Data for this exercise:
(* ===== verification/ECUtilFacts.v ===== *)
(** * Striping: facts

    A shard is the concatenation of its chunks of the stripes, each stripe a
    codeword of the plugin; what is decoded from a stripe of some shards is the
    stripe of the input. *)

From S2P Require Import Prelude ErasureCode Crc32c Crc32cFacts Buffer BufferFacts BufferHeap Encoding ECUtil.

(** ** Chunks in a row *)

Lemma length_concat_equal {A} (n : nat) (bs : list (list A)) :
  Forall (λ b, length b = n) bs → length (concat bs) = (length bs * n)%nat.
Proof. induction 1 as [|b bs Hb Hbs IH]; [done|]. cbn. rewrite length_app, Hb, IH. done. Qed.

Lemma drop_concat_equal (s : nat) (ls : list bytes) (n : nat) :
  Forall (λ l, length l = s) ls → drop (n * s) (concat ls) = concat (drop n ls).
Proof.
  intros Hls. revert n. induction Hls as [|l ls Hl Hls IH]; intros n; [cbn [concat]; by rewrite !drop_nil|].
  destruct n as [|n]; [done|]. cbn [concat drop Nat.mul]. rewrite <-Hl at 1. rewrite <-drop_drop, drop_app_length. apply IH.
Qed.

Lemma take_concat_equal (s : nat) (ls : list bytes) (n : nat) :
  Forall (λ l, length l = s) ls → take (n * s) (concat ls) = concat (take n ls).
Proof.
  intros Hls. revert n. induction Hls as [|l ls Hl Hls IH]; intros n; [cbn [concat]; by rewrite !take_nil|].
  destruct n as [|n]; [done|]. cbn [concat take Nat.mul]. rewrite <-Hl at 1. rewrite take_app_add. by rewrite IH.
Qed.

Lemma substr_concat (bs : list bytes) cs j b :
  0 ≤ cs → Forall (λ b, length b = Z.to_nat cs) bs → bs !! j = Some b →
  substr (concat bs) (Z.of_nat j * cs) cs = b.
Proof.
  intros Hcs Hall Hj. rewrite <-(take_drop_middle bs j b Hj) in *.
  apply Forall_app in Hall as [Hl [Hb Hr]%Forall_cons]. pose proof (lookup_lt_Some _ _ _ Hj).
  rewrite concat_app. cbn [concat]. assert (blen b = cs) as Hbl by (unfold blen; lia).
  pose proof (substr_middle (concat (take j bs)) b (concat (drop (S j) bs)) 0 cs) as Hm.
  assert (blen (concat (take j bs)) = Z.of_nat j * cs) as Hlen.
  { unfold blen. rewrite (length_concat_equal (Z.to_nat cs)), length_take by done. nia. }
  rewrite Hlen, Z.add_0_r in Hm. rewrite Hm by lia. rewrite <-Hbl. apply substr_all.
Qed.

Lemma elem_of_steps total step i : i ∈ ECUtil.steps total step ↔ ∃ j, i = j * step ∧ 0 ≤ j < total / step.
Proof. unfold ECUtil.steps. rewrite list_elem_of_fmap. setoid_rewrite elem_of_seqZ. split; intros (j & ? & ?); exists j; (split; [done|lia]). Qed.

Lemma lookup_steps total step (j : nat) :
  (Z.of_nat j < total / step) → ECUtil.steps total step !! j = Some (Z.of_nat j * step).
Proof.
  intros Hj. unfold ECUtil.steps. rewrite list_lookup_fmap.
  by rewrite (proj2 (lookup_seqZ 0 (total / step) j (Z.of_nat j))) by lia.
Qed.

Lemma length_steps total step : 0 ≤ total / step → length (ECUtil.steps total step) = Z.to_nat (total / step).
Proof. intros. unfold ECUtil.steps. by rewrite length_fmap, length_seqZ. Qed.

(** ** Loops over maps *)

Lemma same_length_spec (m : gmap Z bytes) size :
  (∀ i b, m !! i = Some b → blen b = size) → ECUtil.same_length m size = Ret ().
Proof.
  intros Hm. unfold ECUtil.same_length.
  destruct (foldM_inv (λ (_ : ()) j, assert_that (bool_decide (blen (buf m j) = size))) (λ _ _, True) (ascending (dom m)) ()) as ([] & Hf & _);
    [done| |done].
  intros l1 j l2 [] Hl _. exists (). split; [|done].
  assert (j ∈ dom m) as [b Hb]%elem_of_dom by (apply elem_of_ascending; rewrite Hl; set_solver).
  unfold buf. rewrite Hb. cbn. by rewrite bool_decide_true by (by apply (Hm j)).
Qed.

(** Appending to every entry of a map. *)
Lemma append_each_spec (out : gmap Z bytes) (get : Z → option bytes) (size : Z) (l : list Z) :
  NoDup l → (∀ j, j ∈ l → ∃ b, get j = Some b ∧ blen b = size) →
  ∃ out', foldM (λ out j,
      b ← need AssertFailed (get j);
      _ ← assert_that (bool_decide (blen b = size));
      Ret (<[j := buf out j ++ b]> out)) out l = Ret out'
    ∧ ∀ j, out' !! j = if bool_decide (j ∈ l) then Some (buf out j ++ default [] (get j)) else out !! j.
Proof.
  intros Hnd Hget.
  destruct (foldM_inv (λ out j, b ← need AssertFailed (get j); _ ← assert_that (bool_decide (blen b = size));
      Ret (<[j := buf out j ++ b]> out))
    (λ l1 out', ∀ j, out' !! j = if bool_decide (j ∈ l1) then Some (buf out j ++ default [] (get j)) else out !! j) l out)
    as (out' & Hf & Hout'); [intros j; by rewrite bool_decide_false by set_solver| |by exists out'].
  intros l1 x l2 out1 -> Hout1. destruct (Hget x) as (b & Hb & Hlen); [set_solver|].
  rewrite Hb. cbn [need mbind outcome_bind]. rewrite bool_decide_true by done. cbn [assert_that mbind outcome_bind].
  eexists. split; [reflexivity|]. intros j.
  assert (x ∉ l1) as Hx by (apply NoDup_app in Hnd; set_solver).
  destruct (decide (j = x)) as [->|Hne].
  - rewrite lookup_insert_eq, bool_decide_true by set_solver. unfold buf at 1. rewrite Hout1, bool_decide_false by done.
    by rewrite Hb.
  - rewrite lookup_insert_ne, Hout1 by done. apply bool_decide_ext_iff_if. set_solver.
Qed.

Lemma substr_of_ok b off len : off + len ≤ blen b → substr_of b off len = Ret (substr b off len).
Proof. intros. unfold substr_of. by rewrite bool_decide_true. Qed.

Lemma stripe_chunks_spec sinfo (shards : gmap Z bytes) i :
  (∀ j b, shards !! j = Some b → i + ECUtil.chunk_size sinfo ≤ blen b) →
  ECUtil.stripe_chunks sinfo shards i = Ret ((λ b, substr b i (ECUtil.chunk_size sinfo)) <$> shards).
Proof.
  intros Hs. unfold ECUtil.stripe_chunks.
  destruct (foldM_inv (λ chunks j, b ← substr_of (buf shards j) i (ECUtil.chunk_size sinfo); Ret (<[j := b]> chunks))
    (λ l1 (chunks : gmap Z bytes), ∀ j, chunks !! j = if bool_decide (j ∈ l1) then (λ b, substr b i (ECUtil.chunk_size sinfo)) <$> shards !! j else None)
    (ascending (dom shards)) ∅) as (chunks & Hf & Hc).
  - intros j. rewrite lookup_empty. by rewrite bool_decide_false by set_solver.
  - intros l1 x l2 chunks Hl Hc.
    assert (x ∈ dom shards) as [b Hb]%elem_of_dom by (apply elem_of_ascending; rewrite Hl; set_solver).
    unfold buf. rewrite Hb. cbn [default from_option id]. rewrite substr_of_ok by (by apply (Hs x)). cbn [mbind outcome_bind].
    eexists. split; [reflexivity|]. intros j. destruct (decide (j = x)) as [->|Hne].
    + rewrite lookup_insert_eq, bool_decide_true by set_solver. by rewrite Hb.
    + rewrite lookup_insert_ne, Hc by done. apply bool_decide_ext_iff_if. set_solver.
  - rewrite Hf. f_equal. apply map_eq. intros j. rewrite Hc, lookup_fmap. case_bool_decide as Hj; [done|].
    rewrite elem_of_ascending, not_elem_of_dom in Hj. by rewrite Hj.
Qed.

(** ** Stripes of a codec *)

Section stripes.
Context `{HA : Allocator} `{HAS : !AllocatorSpec} (c : Codec) (max_len : Z) (sizes : nat → Prop).
Context (codeword : nat → gmap Z bytes → Prop) (recoverable : gset Z → gset Z → Prop).
Context `{HC : !CodecSpec c max_len sizes codeword recoverable}.
Context (sinfo : ECUtil.stripe_info_t).
#[local] Abbreviation n := (get_chunk_count c).
#[local] Abbreviation k := (get_data_chunk_count c).
#[local] Abbreviation idx := (chunk_index (chunk_mapping c)).
#[local] Abbreviation sw := (ECUtil.stripe_width sinfo).
#[local] Abbreviation cs := (ECUtil.chunk_size sinfo).

(** A stripe is [k] chunks of the size that the plugin chooses for it. *)
Context (Hsw : sw = k * cs) (Hcs : 0 < cs) (Hsize : get_chunk_size c sw = Ret cs) (Hmax : sw ≤ max_len).

Definition all_chunks : gset Z := list_to_set (seqZ 0 n).

Context (input : bytes) (Hin : bytes_ok input) (Hmult : blen input mod sw = 0).

Lemma sw_pos : 0 < sw.
Proof. pose proof (codec_counts (c:=c)). rewrite Hsw. nia. Qed.

Lemma input_stripes : blen input = blen input / sw * sw.
Proof. pose proof sw_pos. pose proof (Z.div_mod (blen input) sw ltac:(lia)). lia. Qed.

(** A codeword of the stripe at an offset. *)
Definition stripe_word (i : Z) (w : gmap Z bytes) : Prop :=
  codeword (Z.to_nat cs) w ∧ dom w = all_chunks
  ∧ ∀ p, 0 ≤ p < k → w !! idx p = Some (data_chunk k cs (substr input i sw) p).

Lemma step_range i : i ∈ ECUtil.steps (blen input) sw → 0 ≤ i ∧ i + sw ≤ blen input.
Proof. intros (j & -> & Hj)%elem_of_steps. pose proof sw_pos. pose proof input_stripes. nia. Qed.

Required work:
Output the material above exactly, but only from the line that carries "unfold buf. rewrite Hb. cbn [default" through the line that carries "(** A stripe".

Exercise answer:
    unfold buf. rewrite Hb. cbn [default from_option id]. rewrite substr_of_ok by (by apply (Hs x)). cbn [mbind outcome_bind].
    eexists. split; [reflexivity|]. intros j. destruct (decide (j = x)) as [->|Hne].
    + rewrite lookup_insert_eq, bool_decide_true by set_solver. by rewrite Hb.
    + rewrite lookup_insert_ne, Hc by done. apply bool_decide_ext_iff_if. set_solver.
  - rewrite Hf. f_equal. apply map_eq. intros j. rewrite Hc, lookup_fmap. case_bool_decide as Hj; [done|].
    rewrite elem_of_ascending, not_elem_of_dom in Hj. by rewrite Hj.
Qed.

(** ** Stripes of a codec *)

Section stripes.
Context `{HA : Allocator} `{HAS : !AllocatorSpec} (c : Codec) (max_len : Z) (sizes : nat → Prop).
Context (codeword : nat → gmap Z bytes → Prop) (recoverable : gset Z → gset Z → Prop).
Context `{HC : !CodecSpec c max_len sizes codeword recoverable}.
Context (sinfo : ECUtil.stripe_info_t).
#[local] Abbreviation n := (get_chunk_count c).
#[local] Abbreviation k := (get_data_chunk_count c).
#[local] Abbreviation idx := (chunk_index (chunk_mapping c)).
#[local] Abbreviation sw := (ECUtil.stripe_width sinfo).
#[local] Abbreviation cs := (ECUtil.chunk_size sinfo).

(** A stripe is [k] chunks of the size that the plugin chooses for it. *)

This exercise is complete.